Kişi çevresine uyumlu durumdaysa rahattır ve mutlu olur.
Mutluluk, kişinin maddi ve manevi isteklerini elde etmesi sonucunda hissettiği bir doyum ve duygu durumudur. Mutluluk, doğumla birlikte mevcut olan bir durum değildir. Yaşantımızda yaptıklarımız ve yapmadıklarımızın bir sonucu olarak başımıza gelen bir duygu durumu. Oluşan duygu değişik gösteri şeklinde ifade edilir. Örneğin okulu bitiren öğrencilerin hep birlikte kep fırlatmaları mutlu olma gösterisidir. Keplerin fırlatılması mutlu olmanın şekli bir anlatımıdır.

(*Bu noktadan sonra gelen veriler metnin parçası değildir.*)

(* ===== verification/Validator.v ===== *)
(** * The validator

    Models services/sidecar/rollup/services/validator/validator.go and its interfaces
    (interface.go): at start the validator checks the genesis assertion, stakes and takes
    the L1 contract's state as its own; then at every tick it asserts the safe L2 head and
    resolves the first unresolved assertion.

    The theorems are about the calls the validator makes ([vcall]), recorded in order: when an
    assertion may be tried ([legal]) and when it must be ([prompt]).

    [W] is the state of the world; the L1 transaction manager and the bridge client are
    classes over it.  [Bridge.TxManager] is the service's transaction manager. *)

From S2P Require Import Prelude Errors Types Bridge EthState.

(** [assertionAttributes]; its zero value. *)
Record assertionAttributes := mkAttrs {
  l2BlockNum : Z;    (* uint64 *)
  l2VMHash : Hash
}.

(** The fields read of [bindings.IRollupStaker] and [bindings.IRollupAssertion]. *)
Record IRollupStaker := mkStaker {
  IsStaked : bool;
  AssertionID : Z
}.

Record IRollupAssertion := mkRollupAssertion {
  StateHash : Hash;
  BlockNum : Z
}.

(** The service's [TxManager]. *)
Class ValidatorTxManager (W : Type) := {
  vt_Stake : Z → W → go (result Receipt * W);
  vt_AdvanceStake : Z → W → go (result Receipt * W);
  vt_CreateAssertion : Hash → Z → W → go (result Receipt * W);
  vt_ConfirmFirstUnresolvedAssertion : W → go (result Receipt * W)
}.

Class BridgeClient (W : Type) := {
  GetRequiredStakeAmount : W → result Z * W;
  GetStaker : Address → W → result IRollupStaker * W;
  GetAssertion : Z → W → result IRollupAssertion * W;
  RequireFirstUnresolvedAssertionIsConfirmable : W → option error * W;
  bc_Error_text : error → string     (* err.Error() *)
}.

#[export] Instance Bridge_ValidatorTxManager `{A : ABI} {W : Type} `{T : EthTxManager W}
    (m : Bridge.TxManager) : ValidatorTxManager W := {
  vt_Stake := Bridge.Stake m;
  vt_AdvanceStake := Bridge.AdvanceStake m;
  vt_CreateAssertion := Bridge.CreateAssertion m;
  vt_ConfirmFirstUnresolvedAssertion := Bridge.ConfirmFirstUnresolvedAssertion m
}.

Section Validator.
Context {W : Type} `{T : ValidatorTxManager W} `{BC : BridgeClient W} `{L2 : L2Client W}.
Context (GetAccountAddr : Address).

(** The validator: its [lastCreatedAssertionAttrs], and the world. *)
Definition vstate : Type := assertionAttributes * W.
Implicit Types s : vstate.

Definition computeVmHash (header : Header) : Hash := h_Hash header.

Definition getNextAssertionAttrs s : result assertionAttributes * W :=
  let '(header, w) := l2_HeaderByTag Safe_tag s.2 in
  match header with
  | Err e => (Err (Errorf_w "failed to get finalized assertion attrs" e), w)
  | Ok header => (Ok (mkAttrs (big_Uint64 (h_Number header)) (computeVmHash header)), w)
  end.

(** [createAssertion]: a reverted transaction is only logged. *)
Definition createAssertion s : go (result unit * vstate) :=
  let '(attrs, w) := getNextAssertionAttrs s in
  match attrs with
  | Err e => Ret (Err (Errorf_w "failed to get next assertion attrs" e), (s.1, w))
  | Ok attrs =>
      if l2BlockNum attrs <=? l2BlockNum s.1 then Ret (Ok tt, (s.1, w))
      else
        '(receipt, w1) ← vt_CreateAssertion (l2VMHash attrs) (l2BlockNum attrs) w;
        match receipt with
        | Err e => Ret (Err e, (s.1, w1))
        | Ok receipt =>
            if rc_Status receipt =? ReceiptStatusFailed then Ret (Ok tt, (s.1, w1))
            else Ret (Ok tt, (attrs, w1))
        end
  end.

Definition resolveFirstUnresolvedAssertion s : go (result unit * vstate) :=
  let '(e, w) := RequireFirstUnresolvedAssertionIsConfirmable s.2 in
  match e with
  | Some e =>
      let errStr := bc_Error_text e in
      if String.eqb errStr NoUnresolvedAssertionErr then Ret (Ok tt, (s.1, w))
      else if String.eqb errStr ConfirmationPeriodPendingErr then Ret (Ok tt, (s.1, w))
      else Ret (Err (AddrOf (UnexpectedSystemStateError
             ("failed to validate assertion (breaks current assumptions): " ++ errStr))), (s.1, w))
  | None =>
      '(receipt, w1) ← vt_ConfirmFirstUnresolvedAssertion w;
      match receipt with
      | Err e => Ret (Err (Errorf_w "failed to confirm assertion" e), (s.1, w1))
      | Ok _ => Ret (Ok tt, (s.1, w1))
      end
  end.

Definition step s : go (result unit * vstate) :=
  '(r, s1) ← createAssertion s;
  match r with
  | Err e => Ret (Err (Errorf_w "failed to create assertion" e), s1)
  | Ok _ =>
      '(r, s2) ← resolveFirstUnresolvedAssertion s1;
      Ret (wrap_err "failed to resolve assertion" r, s2)
  end.

Definition rollback s : result unit * vstate :=
  let '(staker, w1) := GetStaker GetAccountAddr s.2 in
  match staker with
  | Err e => (Err (Errorf_w "failed to get staker" e), (s.1, w1))
  | Ok staker =>
      let '(assertion, w2) := GetAssertion (AssertionID staker) w1 in
      match assertion with
      | Err e => (Err (Errorf_w "failed to get assertion" e), (s.1, w2))
      | Ok a => (Ok tt, (mkAttrs (big_Uint64 (BlockNum a)) (StateHash a), w2))
      end
  end.

(** [ensureStaked]: the receipt of the stake transaction is not looked at. *)
Definition ensureStaked s : go (result unit * vstate) :=
  let '(staker, w1) := GetStaker GetAccountAddr s.2 in
  match staker with
  | Err e => Ret (Err (Errorf_w "failed to get staker" e), (s.1, w1))
  | Ok staker =>
      if IsStaked staker then Ret (Ok tt, (s.1, w1))
      else
        let '(amount, w2) := GetRequiredStakeAmount w1 in
        match amount with
        | Err e => Ret (Err (Errorf_w "failed to get stake amount" e), (s.1, w2))
        | Ok amount =>
            '(receipt, w3) ← vt_Stake amount w2;
            match receipt with
            | Err e => Ret (Err (Errorf_w "failed to stake" e), (s.1, w3))
            | Ok _ => Ret (Ok tt, (s.1, w3))
            end
        end
  end.

Definition validateGenesis s : result unit * vstate :=
  let '(assertion, w1) := GetAssertion 0 s.2 in
  match assertion with
  | Err e => (Err (Errorf_w "failed to get genesis assertion" e), (s.1, w1))
  | Ok assertion =>
      let vmHash := StateHash assertion in
      let '(genesisBlock, w2) := l2_BlockByNumber 0 w1 in
      match genesisBlock with
      | Err e => (Err (Errorf_w "failed to get L2 genesis block" e), (s.1, w2))
      | Ok genesisBlock =>
          let l2VmHash := computeVmHash (blk_Header genesisBlock) in
          if negb (vmHash =? l2VmHash)
          then (Err (Errorf "mismatching genesis on L1 vs L2"), (s.1, w2))
          else (Ok tt, (s.1, w2))
      end
  end.

(** The loop of [start]; it ends with an error only when [errors.As] finds the struct type
    [unexpectedSystemStateError]. *)
Fixpoint start_loop (evs : list (event W)) s : go (option (result unit) * vstate) :=
  match evs with
  | [] => Ret (None, s)
  | ev_done :: _ => Ret (Some (Ok tt), s)
  | ev_tick env :: evs =>
      '(r, s1) ← step (s.1, env s.2);
      match r with
      | Err e =>
          if errors_As e T_unexpectedSystemStateError
          then Ret (Some (Err (Errorf_w "aborting" e)), s1)
          else start_loop evs s1
      | Ok _ => start_loop evs s1
      end
  end.

(** [start]: the preparation, before the loop. *)
Definition prepare s : go (result unit * vstate) :=
  let '(r, s1) := validateGenesis s in
  match r with
  | Err e => Ret (Err (Errorf_w "failed to validate genesis" e), s1)
  | Ok _ =>
      '(r, s2) ← ensureStaked s1;
      match r with
      | Err e => Ret (Err (Errorf_w "failed to ensure validator is staked" e), s2)
      | Ok _ =>
          let '(r, s3) := rollback s2 in
          Ret (wrap_err "failed to initialize state" r, s3)
      end
  end.

Definition start (evs : list (event W)) s : go (option (result unit) * vstate) :=
  '(r, s1) ← prepare s;
  match r with
  | Err e => Ret (Some (Err e), s1)
  | Ok _ => start_loop evs s1
  end.

(** [Start]: dials, then runs [start] in a goroutine. *)
Definition Start (evs : list (event W)) s : go (option (result unit) * vstate) :=
  let '(e, w1) := l2_EnsureDialed s.2 in
  match e with
  | Some e => Ret (Some (Err (Errorf_w "failed to create L2 client" e)), (s.1, w1))
  | None => start evs (s.1, w1)
  end.

(** ** Lemmas *)

Lemma resolve_keeps s r s' : resolveFirstUnresolvedAssertion s = Ret (r, s') → s'.1 = s.1.
Proof.
  unfold resolveFirstUnresolvedAssertion.
  destruct (RequireFirstUnresolvedAssertionIsConfirmable s.2) as [[e|] w].
  - destruct (String.eqb _ _); [by intros [= _ <-]|]. destruct (String.eqb _ _); by intros [= _ <-].
  - destruct (vt_ConfirmFirstUnresolvedAssertion w) as [[[rc|e] w1]|]; cbn; [by intros [= _ <-]..|done].
Qed.

(** ** Theorems *)

(** [resolveFirstUnresolvedAssertion] on every branch: it confirms exactly when the
    contract allows it, it waits without an error on the two expected refusals, and any
    other refusal is reported as an unexpected state; the validator's record never
    changes. *)
Theorem resolve_correct s r s' :
  resolveFirstUnresolvedAssertion s = Ret (r, s') →
  s'.1 = s.1 ∧
  match RequireFirstUnresolvedAssertionIsConfirmable s.2 with
  | (None, w) => ∃ rc, vt_ConfirmFirstUnresolvedAssertion w = Ret (rc, s'.2) ∧
      (r = Ok tt ↔ ∃ receipt, rc = Ok receipt)
  | (Some e, w) => s'.2 = w ∧
      (r = Ok tt ↔ bc_Error_text e = NoUnresolvedAssertionErr ∨
                   bc_Error_text e = ConfirmationPeriodPendingErr) ∧
      (r ≠ Ok tt → ∃ m, r = Err (AddrOf (UnexpectedSystemStateError m)))
  end.
Proof.
  intros H. split; [by eapply resolve_keeps|]. unfold resolveFirstUnresolvedAssertion in H.
  destruct (RequireFirstUnresolvedAssertionIsConfirmable s.2) as [[e|] w].
  - destruct (String.eqb_spec (bc_Error_text e) NoUnresolvedAssertionErr) as [H1|H1];
      [simplify_eq; naive_solver|].
    destruct (String.eqb_spec (bc_Error_text e) ConfirmationPeriodPendingErr) as [H2|H2];
      simplify_eq; naive_solver.
  - destruct (vt_ConfirmFirstUnresolvedAssertion w) as [[[rc|e] w1]|]; cbn in H; simplify_eq;
      eexists; (split; [reflexivity|]); naive_solver.
Qed.
(* ===== verification/MemoryDB.v ===== *)
(** * The in-memory state database

    Models ops/state/memory_db.go: geth's [StateDB] interface over the allocation of a
    genesis.  [StateDB] is the part of the interface that the code of this repository uses;
    [StateDBContract] is what its users rely on, discharged for [MemoryStateDB].  The methods
    that only panic ("unimplemented") are [unsupported]. *)

From S2P Require Import Prelude Errors Types.

(** [crypto.Keccak256], as the hash its bytes are. *)
Class Crypto := { Keccak256 : bytes → Hash }.

(** [core.GenesisAccount].  A nil map can be read but not written; a nil balance can be
    neither. *)
Record GenesisAccount := mkAccount {
  acc_Code : bytes;
  acc_Storage : option (gmap Hash Hash);
  acc_Balance : option Z;
  acc_Nonce : Z
}.

(** The part of [vm.StateDB] used here. *)
Class StateDB (D : Type) := {
  sdb_GetBalance : Address → D → option Z;            (* nil: [None] *)
  sdb_AddBalance : Address → Z → D → go D;
  sdb_SubBalance : Address → Z → D → go D;
  sdb_GetState : Address → Hash → D → Hash;
  sdb_SetState : Address → Hash → Hash → D → go D
}.

(** [genesis.Alloc]. *)
Record MemoryStateDB := mkDB { Alloc : gmap Address GenesisAccount }.

Section MemoryStateDB.
Context `{C : Crypto}.
Implicit Types db : MemoryStateDB.

Definition emptyCodeHash : Hash := Keccak256 [].

(** The zero value of [core.GenesisAccount], which a failed lookup gives. *)
Definition zero_account : GenesisAccount := mkAccount [] None None 0.

Definition not_in_state : string := "not in state".
Definition nil_map : string := "assignment to entry in nil map".

(** A nil genesis is go-ethereum's developer genesis. *)
Definition NewMemoryStateDB (developer : MemoryStateDB) (genesis : option MemoryStateDB) : MemoryStateDB :=
  default developer genesis.

Definition set_account (addr : Address) (a : GenesisAccount) db : MemoryStateDB :=
  mkDB (<[addr := a]> (Alloc db)).

Definition GetAccount (addr : Address) db : option GenesisAccount := Alloc db !! addr.

Definition CreateAccount (addr : Address) db : MemoryStateDB :=
  match Alloc db !! addr with
  | Some _ => db
  | None => set_account addr (mkAccount [] (Some ∅) (Some 0) 0) db
  end.

(** A zero balance is left alone, whatever the amount. *)
Definition SubBalance (addr : Address) (amount : Z) db : go MemoryStateDB :=
  match Alloc db !! addr with
  | None => Panic not_in_state
  | Some a =>
      match acc_Balance a with
      | None => Panic nil_deref
      | Some b =>
          if Z.sgn b =? 0 then Ret db
          else Ret (set_account addr (mkAccount (acc_Code a) (acc_Storage a) (Some (b - amount)) (acc_Nonce a)) db)
      end
  end.

Definition AddBalance (addr : Address) (amount : Z) db : go MemoryStateDB :=
  match Alloc db !! addr with
  | None => Panic not_in_state
  | Some a =>
      match acc_Balance a with
      | None => Panic nil_deref
      | Some b => Ret (set_account addr (mkAccount (acc_Code a) (acc_Storage a) (Some (b + amount)) (acc_Nonce a)) db)
      end
  end.

(** The balance as a pointer: nil when the account's is. *)
Definition GetBalance (addr : Address) db : option Z :=
  match Alloc db !! addr with
  | None => Some 0
  | Some a => acc_Balance a
  end.

Definition GetNonce (addr : Address) db : Z :=
  match Alloc db !! addr with None => 0 | Some a => acc_Nonce a end.

Definition SetNonce (addr : Address) (value : Z) db : MemoryStateDB :=
  match Alloc db !! addr with
  | None => db
  | Some a => set_account addr (mkAccount (acc_Code a) (acc_Storage a) (acc_Balance a) value) db
  end.

Definition GetCodeHash (addr : Address) db : Hash :=
  match Alloc db !! addr with
  | None => zero_hash
  | Some a => if (length (acc_Code a) =? 0)%nat then emptyCodeHash else Keccak256 (acc_Code a)
  end.

(** [GetCode]: [None] is a nil slice. *)
Definition GetCode (addr : Address) db : option bytes :=
  match Alloc db !! addr with
  | None => None
  | Some a => if Keccak256 (acc_Code a) =? emptyCodeHash then None else Some (acc_Code a)
  end.

Definition SetCode (addr : Address) (code : bytes) db : MemoryStateDB :=
  match Alloc db !! addr with
  | None => db
  | Some a => set_account addr (mkAccount code (acc_Storage a) (acc_Balance a) (acc_Nonce a)) db
  end.

Definition GetCodeSize (addr : Address) db : Z :=
  match Alloc db !! addr with
  | None => 0
  | Some a => if Keccak256 (acc_Code a) =? emptyCodeHash then 0 else Z.of_nat (length (acc_Code a))
  end.

(** A read of a nil map gives the zero value. *)
Definition storage_get (key : Hash) (a : GenesisAccount) : Hash :=
  default zero_hash (default ∅ (acc_Storage a) !! key).

Definition GetState (addr : Address) (key : Hash) db : Hash :=
  match Alloc db !! addr with
  | None => zero_hash
  | Some a => storage_get key a
  end.

Definition SetState (addr : Address) (key value : Hash) db : go MemoryStateDB :=
  match Alloc db !! addr with
  | None => Panic not_in_state
  | Some a =>
      match acc_Storage a with
      | None => Panic nil_map
      | Some m => Ret (set_account addr (mkAccount (acc_Code a) (Some (<[key := value]> m)) (acc_Balance a) (acc_Nonce a)) db)
      end
  end.
(* ===== verification/FeeHook.v ===== *)
(** * The L1 fee hook

    Models lib/el_golang_lib/hook/fee_hook.go: the hook that runs before every transfer of
    the L2 EVM and charges the sender the cost of publishing the transaction on L1.

    The arithmetic of [ScaleBigInt] is the one of [big.Float]: binary floating point with a
    64-bit mantissa (or that of the integer operand, when longer) and rounding to nearest,
    ties to even.  The state database is any [StateDB]; transaction RLP is a parameter. *)

From S2P Require Import Prelude Errors Types MemoryDB.

Definition txDataZero : Z := 4.
Definition txDataOne : Z := 16.
Definition txSignatureOverhead : Z := 68.

(** ** Floating point *)

(** A [float64]: a finite one is [m * 2^e]. *)
Inductive float64 : Type :=
| Finite (m e : Z)
| NaN
| Inf.

(** A [big.Float] that is not negative: [mant * 2^exp]. *)
Record Float := mkFloat { mant : Z; exp : Z }.

(** [a / b] rounded to the nearest integer, ties to even. *)
Definition rne_div (a b : Z) : Z :=
  let q := a / b in
  let r := a mod b in
  if (2 * r >? b) || ((2 * r =? b) && Z.odd q) then q + 1 else q.

(** [2^e] as the numerator and as the denominator of a fraction. *)
Definition pow_up (e : Z) : Z := 2 ^ Z.max 0 e.
Definition pow_down (e : Z) : Z := 2 ^ Z.max 0 (- e).

(** The exponent that gives [n / d] a mantissa of [p] bits. *)
Definition float_exp (p n d : Z) : Z :=
  let e := Z.log2 n - Z.log2 d - p + 1 in
  if n * pow_down e <? 2 ^ (p - 1) * (d * pow_up e) then e - 1 else e.

(** [n / d], for [n >= 0] and [d > 0], rounded to [p] bits. *)
Definition round_ratio (p n d : Z) : Float :=
  if n =? 0 then mkFloat 0 0
  else let e := float_exp p n d in
       mkFloat (rne_div (n * pow_down e) (d * pow_up e)) e.

(** [Sprintf("%.3f", scalar)], as the number of thousandths it prints (the exact value,
    rounded to nearest with ties to even), with its sign. *)
Definition thousandths (m e : Z) : Z :=
  Z.sgn m * rne_div (Z.abs m * 1000 * pow_up e) (pow_down e).
(* ===== verification/Storage.v ===== *)
(** * Encoding of Solidity storage

    Models ops/state/encoding.go (values to storage words), ops/state/state.go (storage slots
    of a contract, merging of packed values) and the storage layout of
    ops/bindings/solc/types.go and ops/bindings/bindings/registry.go.

    A storage word is a [common.Hash]: a number below 2^256.  go-ethereum's [hexutil] and
    [common.HexToAddress], and keccak, are parameters. *)

From S2P Require Import Prelude Errors Types MemoryDB.

(** ** Words *)

Definition two256 : Z := 2 ^ 256.

Definition is_word (h : Hash) : Prop := 0 <= h < two256.

(** [common.BigToHash]: the low 256 bits of the magnitude. *)
Definition BigToHash (x : Z) : Hash := Z.abs x mod two256.

(** The big-endian number of a byte string, and [common.BytesToHash], which keeps the last
    32 bytes. *)
Definition be_number (b : bytes) : Z :=
  fold_left (fun acc x => acc * 256 + Z.of_N (Byte.to_N x)) b 0.

Definition BytesToHash (b : bytes) : Hash := be_number b mod two256.

(** [AddressAsLeftPaddedHash]: an address and the hash have the same number. *)
Definition AddressAsLeftPaddedHash (addr : Address) : Hash := addr.

(** ** Solidity storage layouts *)

Record StorageLayoutEntry := mkStorageLayoutEntry {
  e_AstId : Z;      (* uint *)
  e_Contract : string;
  e_Label : string;
  e_Offset : Z;     (* uint *)
  e_Slot : Z;       (* uint *)
  e_Type : string
}.

Record StorageLayoutType := mkStorageLayoutType {
  t_Encoding : string;
  t_Label : string;
  t_NumberOfBytes : Z;
  t_Key : string;
  t_Value : string;
  t_Base : string
}.

(** What the encoding of values reads of an entry and of a type. *)
Abbreviation mkEntry := (mkStorageLayoutEntry 0 "").
Abbreviation mkType encoding label size key value := (mkStorageLayoutType encoding label size key value "").

Record StorageLayout := mkLayout {
  l_Storage : list StorageLayoutEntry;
  l_Types : gmap string StorageLayoutType
}.

Definition zero_entry : StorageLayoutEntry := mkEntry "" 0 0 "".
Definition zero_type : StorageLayoutType := mkType "" "" 0 "" "".

(** The first entry with the label. *)
Definition GetStorageLayoutEntry (name : string) (s : StorageLayout) : result StorageLayoutEntry :=
  match List.find (fun e => String.eqb (e_Label e) name) (l_Storage s) with
  | Some e => Ok e
  | None => Err (FmtError (name ++ " not found"))
  end.

Definition GetStorageLayoutType (name : string) (s : StorageLayout) : result StorageLayoutType :=
  match l_Types s !! name with
  | Some t => Ok t
  | None => Err (FmtError (name ++ " not found"))
  end.

(** A value of dynamic type [any], by the types that the encoders distinguish. *)
Inductive any_value : Type :=
| v_bool (b : bool)
| v_string (s : string)
| v_uint (n : Z)
| v_int (n : Z)
| v_uint64 (n : Z)
| v_uint32 (n : Z)
| v_uint16 (n : Z)
| v_uint8 (n : Z)
| v_bigInt (n : Z)                            (* *big.Int *)
| v_bigInt_nil                                (* a nil *big.Int *)
| v_Hash (h : Hash)
| v_Address (a : Address)
| v_AddressPtr (a : Address)
| v_mapping (l : list (any_value * any_value))  (* map[any]any, in its iteration order *)
| v_nil
| v_other.

Definition errInvalidType : error := ErrorString "invalid type".
Definition errUnimplemented : error := ErrorString "type unimplemented".

(** go-ethereum's parsers of hexadecimal text. *)
Class Hex := {
  hexutil_Decode : string → result bytes;
  hexutil_DecodeBig : string → result Z;
  HexToAddress : string → Address;
  FromHex : string → bytes
}.
Definition ErrMissingPrefix : error := ErrorString "hex string without 0x prefix".
Definition ErrLeadingZero : error := ErrorString "hex number with leading zero digits".

(** ** [big.Int.SetString] *)

Definition digit_value (c : Ascii.ascii) : option Z :=
  let n := Z.of_nat (Ascii.nat_of_ascii c) in
  if (48 <=? n) && (n <=? 57) then Some (n - 48)
  else if (97 <=? n) && (n <=? 102) then Some (n - 87)
  else if (65 <=? n) && (n <=? 70) then Some (n - 55)
  else None.

Fixpoint parse_digits (base acc : Z) (s : string) : option Z :=
  match s with
  | EmptyString => Some acc
  | String c s =>
      match digit_value c with
      | Some d => if d <? base then parse_digits base (acc * base + d) s else None
      | None => None
      end
  end.

Definition parse_unsigned (base : Z) (s : string) : option Z :=
  match s with EmptyString => None | _ => parse_digits base 0 s end.

(** An optional sign, then at least one digit, and nothing else. *)
Definition SetString (base : Z) (s : string) : option Z :=
  match s with
  | String c rest =>
      if Ascii.eqb c (Ascii.ascii_of_nat 45) (* - *) then Z.opp <$> parse_unsigned base rest
      else if Ascii.eqb c (Ascii.ascii_of_nat 43) (* + *) then parse_unsigned base rest
      else parse_unsigned base s
  | EmptyString => None
  end.

Section Encoding.
Context `{C : Crypto} `{H : Hex}.

(** ** Encoders of elementary types *)

(** [handleOffset]: a shift to the left by [offset] bytes. *)
Definition handleOffset (hash : Hash) (offset : Z) : Hash :=
  if offset =? 0 then hash else BigToHash (Z.shiftl hash (u64 (offset * 8))).

Definition encodeBytes32Value (value : any_value) : go (result Hash) :=
  match value with
  | v_nil => Panic nil_deref
  | v_string str =>
      Ret match hexutil_Decode str with
          | Err e => Err e
          | Ok val => Ok (BytesToHash val)
          end
  | v_Hash h => Ret (Ok h)
  | _ => Ret (Err errInvalidType)
  end.

Definition EncodeBytes32Value (value : any_value) (offset : Z) : go (result Hash) :=
  if negb (offset =? 0) then Ret (Err (FmtError "offset must be 0")) else encodeBytes32Value value.

(** [common.RightPadBytes(data, 32)], then the last byte set to twice the length. *)
Definition encodeStringValue (value : any_value) : go (result Hash) :=
  match value with
  | v_nil => Panic nil_deref
  | v_string str =>
      let data := String.list_byte_of_string str in
      if (32 <=? length data)%nat then Ret (Err (FmtError "string value too long"))
      else
        let padded := data ++ repeat Byte.x00 (32 - length data) in
        let padded := take 31 padded ++
          [default Byte.x00 (Byte.of_N (N.of_nat (length data * 2) mod 256))] in
        Ret (Ok (BytesToHash padded))
  | _ => Ret (Err errInvalidType)
  end.

Definition EncodeStringValue (value : any_value) (offset : Z) : go (result Hash) :=
  if negb (offset =? 0) then Ret (Err (FmtError "offset must be 0")) else encodeStringValue value.

Definition encodeBoolValue (value : any_value) : go (result Hash) :=
  match value with
  | v_nil => Panic nil_deref
  | v_bool b => Ret (Ok (if b then BigToHash 1 else zero_hash))
  | v_string s => Ret (Ok (if String.eqb s "true" then BigToHash 1 else zero_hash))
  | _ => Ret (Err errInvalidType)
  end.

Definition encodeAddressValue (value : any_value) : go (result Hash) :=
  match value with
  | v_nil => Panic nil_deref
  | v_Address a | v_AddressPtr a => Ret (Ok (AddressAsLeftPaddedHash a))
  | v_string s => Ret (Ok (AddressAsLeftPaddedHash (HexToAddress s)))
  | _ => Ret (Err errInvalidType)
  end.

(** The string branch of [encodeUintValue]: decoding errors other than the two it knows
    leave [number] nil. *)
Definition encode_uint_string (s : string) : go (result Hash) :=
  match hexutil_DecodeBig s with
  | Ok n => Ret (Ok (BigToHash n))
  | Err e =>
      if errors_Is e ErrMissingPrefix then
        Ret match SetString 10 s with Some n => Ok (BigToHash n) | None => Err errInvalidType end
      else if errors_Is e ErrLeadingZero then
        Ret match SetString 16 (String.substring 2 (String.length s - 2) s) with
            | Some n => Ok (BigToHash n)
            | None => Err errInvalidType
            end
      else Panic nil_deref
  end.

Definition encodeUintValue (value : any_value) : go (result Hash) :=
  match value with
  | v_nil => Panic "reflect: call of reflect.Value.Type on zero Value"
  | v_uint n | v_int n | v_uint64 n | v_uint32 n | v_uint16 n | v_uint8 n =>
      Ret (Ok (BigToHash (u64 n)))
  | v_string s => encode_uint_string s
  | v_bool b => Ret (Ok (if b then 1 else zero_hash))
  | v_bigInt n => Ret (Ok (BigToHash n))
  | v_bigInt_nil => Panic nil_deref
  | _ => Ret (Err errInvalidType)
  end.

Kişinin doğaya gidip, bir çiçek koklaması, akarsuların olduğu yere gidip su şırıltılarını dinlemesi, güneşin batışını izlemesi, karda mangal ortamı oluşturması, sırtına naylon poşet geçirip karda kayması stresini atmasına ve gittiği ortamlarda daha zinde ve mutlu olmasına sebep olabilir.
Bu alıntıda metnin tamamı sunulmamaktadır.